Wir gingen die hundert Schritt zur Zielscheibe und stellten fest, dass das Geschoss wenige Millimeter links neben der ersten Marke eingeschlagen war. Firehand und Heintz nickten verständig, sagten aber nichts. Wir gingen zurück und ich gab, auf Geheiß Firehands, fünf weitere Schüsse ab, wobei ich weiter, wie zuvor visierte.
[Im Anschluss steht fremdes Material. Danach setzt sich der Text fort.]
(** C9, as the code has it: while a [Resource] is materialised (on a
    collection: for an attribute other than ['items']), an incoming
    attribute whose local name is neither declared in
    [get_resource_attributes()] nor a timestamp name is stored as a
    generic lazy [Resource] on the locator when its wire value is a
    mapping with a string under ['href'], and is stored as it came when
    its wire value is not a mapping with an ['href'] key.  Stored: a
    payload with just this attribute materialises to the dictionary with
    that entry, and whenever a payload containing it (with no later
    attribute of the same local name) materialises, the entry is there.
    But a mapping that has under ['href'] something that is not a string
    is not stored at all: the materialisation of every payload that
    contains it raises, [ValueError] from this attribute when the value
    under ['href'] is [None] and [TypeError] when it is anything else. *)
Theorem undeclared_attribute_storage (cls : class) (key : string) (v : value)
  (pre post d0 : props) :
  merged_by_loop cls key = true ->
  dict_get (from_camel_case key) (get_resource_attributes cls) = None ->
  name_in (from_camel_case key) TIMESTAMPS = false ->
  (forall k' v', In (k', v') post -> from_camel_case k' <> from_camel_case key) ->
  (forall h, reference_to v = Some h ->
     set_properties cls [(key, v)] d0 =
       Ok (dict_set (from_camel_case key)
              (value_of_resource (lazy Resource_cls h)) d0) /\
     (forall d1, set_properties cls (pre ++ (key, v) :: post)%list d0 = Ok d1 ->
        dict_get (from_camel_case key) d1 =
          Some (value_of_resource (lazy Resource_cls h)))) /\
  (has_href v = false ->
     set_properties cls [(key, v)] d0 = Ok (dict_set (from_camel_case key) v d0) /\
     (forall d1, set_properties cls (pre ++ (key, v) :: post)%list d0 = Ok d1 ->
        dict_get (from_camel_case key) d1 = Some v)) /\
  (forall entries x,
     v = VDict entries -> dict_get "href" entries = Some x ->
     (forall h, x <> VStr h) ->
     set_properties cls ((key, v) :: post) d0 =
       Error (match x with VNone => ValueError | _ => TypeError end) /\
     (forall d1, set_properties cls (pre ++ (key, v) :: post)%list d0 <> Ok d1)).
Proof.
  intros Hm Hattr Hstamp Hpost.
  assert (Hstep : forall popped rest d,
            popped && String.eqb key "items" = false ->
            set_properties_loop wrap_resource_attr false popped
              (get_resource_attributes cls) ((key, v) :: rest) d =
            rbind
              (match v with
               | VDict entries =>
                   match dict_get "href" entries with
                   | Some href => generic_resource href
                   | None => Ok v
                   end
               | _ => Ok v
               end)
              (fun w =>
                 set_properties_loop wrap_resource_attr false popped
                   (get_resource_attributes cls) rest
                   (dict_set (from_camel_case key) w d))).
  { intros popped rest d Hpop. cbn [set_properties_loop].
    rewrite Hpop, Hattr, Hstamp. destruct v; reflexivity. }
  pose proof (set_properties_entry cls key v _ pre post d0 Hm Hstep Hpost) as H.
  split; [|split].
  - intros h Hv. destruct v as [| | | | |entries| |]; try discriminate Hv.
    simpl in Hv.
    destruct (dict_get "href" entries) as [[| |s| | | | |]|]; try discriminate Hv.
    injection Hv as ->. exact H.
  - intros Hv. destruct v as [| | | | |entries| |]; try exact H.
    simpl in Hv. unfold dict_has in Hv.
    destruct (dict_get "href" entries); [discriminate | exact H].
  - intros entries x -> Hx Hstr. rewrite Hx in H.
    destruct x; try exact H. exfalso. now apply (Hstr s).
Qed.

End SetProperties.

Lemma undeclared_attribute_storage_account :
  set_properties (schema := demo_schema) (Entity "Account")
    [("tenant", VDict [("href", VStr "/tenants/1")])] [] =
    Ok [("tenant", value_of_resource (lazy Resource_cls "/tenants/1"))] /\
  set_properties (schema := demo_schema) (Entity "Account")
    [("fullName", VStr "Ann Lee")] [] = Ok [("full_name", VStr "Ann Lee")].
Proof.
  split.
  - apply (@undeclared_attribute_storage demo_schema (Entity "Account")
             "tenant" (VDict [("href", VStr "/tenants/1")]) [] [] []);
      try reflexivity.
    intros k' v' [].
  - apply (@undeclared_attribute_storage demo_schema (Entity "Account")
             "fullName" (VStr "Ann Lee") [] [] []);
      try reflexivity.
    intros k' v' [].
Defined.

(** C9 fails on a mapping whose ['href'] is not a string: the attribute
    is not stored as a generic resource, the materialisation raises. *)
Lemma undeclared_reference_without_locator :
  has_href (VDict [("href", VNone)]) = true /\
  set_properties (schema := demo_schema) (Entity "Account")
    [("tenant", VDict [("href", VNone)])] [] = Error ValueError /\
  has_href (VDict [("href", VInt 5)]) = true /\
  set_properties (schema := demo_schema) (Entity "Account")
    [("tenant", VDict [("href", VInt 5)])] [] = Error TypeError.
Proof. repeat split. Qed.

(** ** [query] and the dictionary it updates *)

Lemma nth_list_assign_same {A} (l : nat) (a d : A) (xs : list A) :
  (l < length xs)%nat -> nth l (list_assign l a xs) d = a.
Proof.
  revert l. induction xs as [|x xs IH]; intros [|l] H; simpl in *;
    try lia; auto. apply IH. lia.
Qed.

Lemma length_list_assign {A} (l : nat) (a : A) (xs : list A) :
  length (list_assign l a xs) = length xs.
Proof.
  revert l. induction xs as [|x xs IH]; intros [|l]; simpl; auto.
Qed.

Lemma nth_nonempty_in_range {A} (l : nat) (xs : list (list A)) (e : A) (es : list A) :
  nth l xs [] = e :: es -> (l < length xs)%nat.
Proof.
  intros H. destruct (Nat.lt_ge_cases l (length xs)) as [|Hge]; [assumption|].
  rewrite nth_overflow in H by assumption. discriminate.
Qed.

Section Query.
Context {schema : Schema}.

(** What [query] does, step by step: the mapping it layers the keyword
    arguments on is the present query of the receiver; the new instance
    refers to a new dictionary; the receiver keeps its slots. *)
Lemma query_steps (st : state) (kwargs : props) :
  exists hp : list props,
    query kwargs st =
      lift (Resource_init (r_cls (self st)) (dict_href (r_dict (self st))) None
              (Some (length hp)) None)
        (mkState (self st)
           (hp ++ [camel_keys (dict_update (current_query st) kwargs)])%list
           (trace st)) /\
    (length (heap st) <= length hp)%nat /\
    (forall l e es, r_query (self st) = Some l ->
       nth l (heap st) [] = e :: es ->
       nth l hp [] = dict_update (e :: es) kwargs).
Proof.
  destruct st as [[cls q e d] hp t].
  unfold query, bind, get_self, read_query, held_query, current_query. simpl.
  destruct q as [l|]; simpl.
  - destruct (nth l hp []) as [|e0 es0] eqn:Hq; simpl.
    + unfold href, bind, get_dict, deref, assign, alloc, ret, lift. simpl.
      rewrite app_nth2, Nat.sub_diag by lia. simpl.
      exists (list_assign (length hp) (dict_update [] kwargs) (hp ++ [[]]))%list.
      rewrite nth_list_assign_same by (rewrite length_app; simpl; lia).
      split; [reflexivity|].
      rewrite !length_list_assign, length_app. simpl. split; [lia|].
      intros l' e' es' [= <-] H'. rewrite Hq in H'. discriminate.
    + pose proof (nth_nonempty_in_range _ _ _ _ Hq) as Hl.
      unfold href, bind, get_dict, deref, assign, alloc, ret, lift. simpl.
      rewrite Hq. simpl.
      rewrite nth_list_assign_same by assumption.
      exists (list_assign l (dict_update (e0 :: es0) kwargs) hp).
      split; [reflexivity|].
      rewrite !length_list_assign. split; [lia|].
      intros l' e' es' [= <-] H'. rewrite Hq in H'. injection H' as <- <-.
      now apply nth_list_assign_same.
  - unfold href, bind, get_dict, deref, assign, alloc, ret, lift. simpl.
    rewrite app_nth2, Nat.sub_diag by lia. simpl.
    exists (list_assign (length hp) (dict_update [] kwargs) (hp ++ [[]]))%list.
    rewrite nth_list_assign_same by (rewrite length_app; simpl; lia).
    split; [reflexivity|].
    rewrite !length_list_assign, length_app. simpl.
    split; [lia|]. intros l' e' es' [=].
Qed.

Lemma query_run (st : state) (kwargs : props) (h : string)
  (cp : option string) (rc : class) :
  r_cls (self st) = Collection cp rc ->
  dict_href (r_dict (self st)) = VStr h ->
  exists hp : list props,
    query kwargs st =
      (Ret (mkResource (Collection cp rc) (Some (length hp)) None [("href", VStr h)]),
       mkState (self st)
         (hp ++ [camel_keys (dict_update (current_query st) kwargs)])%list
         (trace st)) /\
    (length (heap st) <= length hp)%nat /\
    (forall l e es, r_query (self st) = Some l ->
       nth l (heap st) [] = e :: es ->
       nth l hp [] = dict_update (e :: es) kwargs).
Proof.
  intros Hcls Hhref.
  destruct (query_steps st kwargs) as (hp & Hrun & Hrest).
  exists hp. split; [|exact Hrest].
  rewrite Hrun, Hcls, Hhref. reflexivity.
Qed.

(** C4 at its failing inputs: when the receiver's [_query] is a non-empty
    mapping, [query(kwargs)] writes the keyword arguments into that very
    mapping; the receiver's active query is changed to the layered one. *)
Theorem query_writes_through (st : state) (kwargs : props) (h : string)
  (cp : option string) (rc : class) (l : ref) (e : string * value) (es : props) :
  r_cls (self st) = Collection cp rc ->
  dict_href (r_dict (self st)) = VStr h ->
  r_query (self st) = Some l ->
  nth l (heap st) [] = e :: es ->
  current_query (snd (query kwargs st)) = dict_update (e :: es) kwargs.
Proof.
  intros Hcls Hhref Hq Hl.
  destruct (query_run st kwargs h cp rc Hcls Hhref) as (hp & Hrun & Hlen & Hput).
  rewrite Hrun. unfold current_query. simpl. rewrite Hq.
  pose proof (nth_nonempty_in_range _ _ _ _ Hl).
  rewrite app_nth1 by lia. now apply Hput.
Qed.

End Query.

Lemma query_writes_through_filtered :
  current_query filtered_start = [("q", VStr "a")] /\
  current_query (snd (query (schema := bare_schema) [("offset", VInt 5)] filtered_start)) =
    [("q", VStr "a"); ("offset", VInt 5)].
Proof.
  split; [reflexivity|].
  apply (@query_writes_through bare_schema filtered_start [("offset", VInt 5)]
           "/applications" None Resource_cls 0%nat ("q", VStr "a") []);
    reflexivity.
Defined.

(** ** Laziness: what fetches and what does not *)

Arguments ensure_data_params : simpl never.

Lemma fetches_app (t1 t2 : list effect) :
  fetches (t1 ++ t2) = (fetches t1 + fetches t2)%nat.
Proof. unfold fetches. now rewrite filter_app, length_app. Qed.

Section Laziness.
Context {schema : Schema} {store : DataStore}.

Lemma is_new_absent (st : state) : is_new st = (Ret (absent st), st).
Proof. reflexivity. Qed.

(** [_ensure_data] never looks at whether the data is there already: it
    calls the data store whenever the locator is present.  It leaves the
    heap and the slots of the receiver alone. *)
Lemma ensure_data_effect (st : state) :
  heap (snd (ensure_data st)) = heap st /\
  r_query (self (snd (ensure_data st))) = r_query (self st) /\
  r_cls (self (snd (ensure_data st))) = r_cls (self st) /\
  exists t, trace (snd (ensure_data st)) = (trace st ++ t)%list /\
            fetches t = if absent st then 0%nat else 1%nat.
Proof.
  destruct (ensure_data st) as [o st'] eqn:E. simpl.
  unfold ensure_data in E. unfold bind at 1 in E. rewrite is_new_absent in E.
  destruct (absent st).
  - injection E as <- <-.
    split; [reflexivity | split; [reflexivity | split; [reflexivity|]]].
    exists []. now rewrite app_nil_r.
  - unfold bind, read_query, get_self, href, get_dict, deref, emit, lift,
      put_dict, ret in E. simpl in E.
    match type of E with
    | context [get_resource ?h ?p] => destruct (get_resource h p); simpl in E
    end;
      try match type of E with
      | context [set_properties ?c ?a ?b] =>
          destruct (set_properties c a b); simpl in E
      end;
      injection E as <- <-; simpl;
      (split; [reflexivity | split; [reflexivity | split; [reflexivity|]]]);
      eexists; split; reflexivity.
Qed.

Lemma ensure_data_fetches (st : state) :
  fetches (trace (snd (ensure_data st))) =
  (fetches (trace st) + (if absent st then 0 else 1))%nat.
Proof.
  destruct (ensure_data_effect st) as (_ & _ & _ & t & Ht & Hn).
  now rewrite Ht, fetches_app, Hn.
Qed.


(** The state after [m ;; k] when [k] does not change the trace. *)
Lemma trace_bind_reader {A B} (m : M A) (k : A -> M B) (st : state) :
  (forall a s, trace (snd (k a s)) = trace s) ->
  trace (snd (bind m k st)) = trace (snd (m st)).
Proof.
  intros Hk. unfold bind. destruct (m st) as [[a|e|] s]; simpl; auto.
Qed.

Lemma absent_false (st : state) :
  dict_href (r_dict (self st)) <> VNone -> absent st = false.
Proof.
  unfold absent. destruct (dict_href (r_dict (self st))); congruence.
Qed.

Lemma getattr_trace_grows (st : state) (name : string) :
  exists t, trace (snd (getattr name st)) = (trace st ++ t)%list.
Proof.
  unfold getattr. run.
  destruct (dict_get name (r_dict (self st))).
  - exists []. now rewrite app_nil_r.
  - unfold getattr_hook. destruct (String.eqb name "href").
    + exists []. run. now rewrite app_nil_r.
    + destruct (ensure_data_effect st) as (_ & _ & _ & t & Ht & _).
      exists t. rewrite trace_bind_reader; [exact Ht|].
      intros [] s. run. destruct (dict_get name (r_dict (self s))); reflexivity.
Qed.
Dann gingen wir wieder zur Scheibe und dort zeigte sich, dass meine Schüsse in einem Bereich weniger Millimeter, immer am äußeren rechten Rand eingeschlagen waren. Jetzt nickten sich die beiden, mit einem Seitenblick auf mich, anerkennend zu. Heintz nahm das Gewehr von mir wieder entgegen und sagte:
„Für jemanden, der heute zum ersten Mal mit einem Karabiner schießt, hast du sehr gute Resultate erzielt, Leo. Ich werde jetzt mal kurz an meine Werkbank zurückkehren und ein wenig nachjustieren. Dann kannst du es in einer guten halben Stunde noch einmal mit diesem Karabiner versuchen. Bin sicher, dass du überrascht sein wirst. Könnt die Zeit ja nutzen, um andere Waffen zu probieren.“
Er machte sich schnellen, kurzen Schrittes auf in seinen Store und Firehand klopfte mir auf die Schulter.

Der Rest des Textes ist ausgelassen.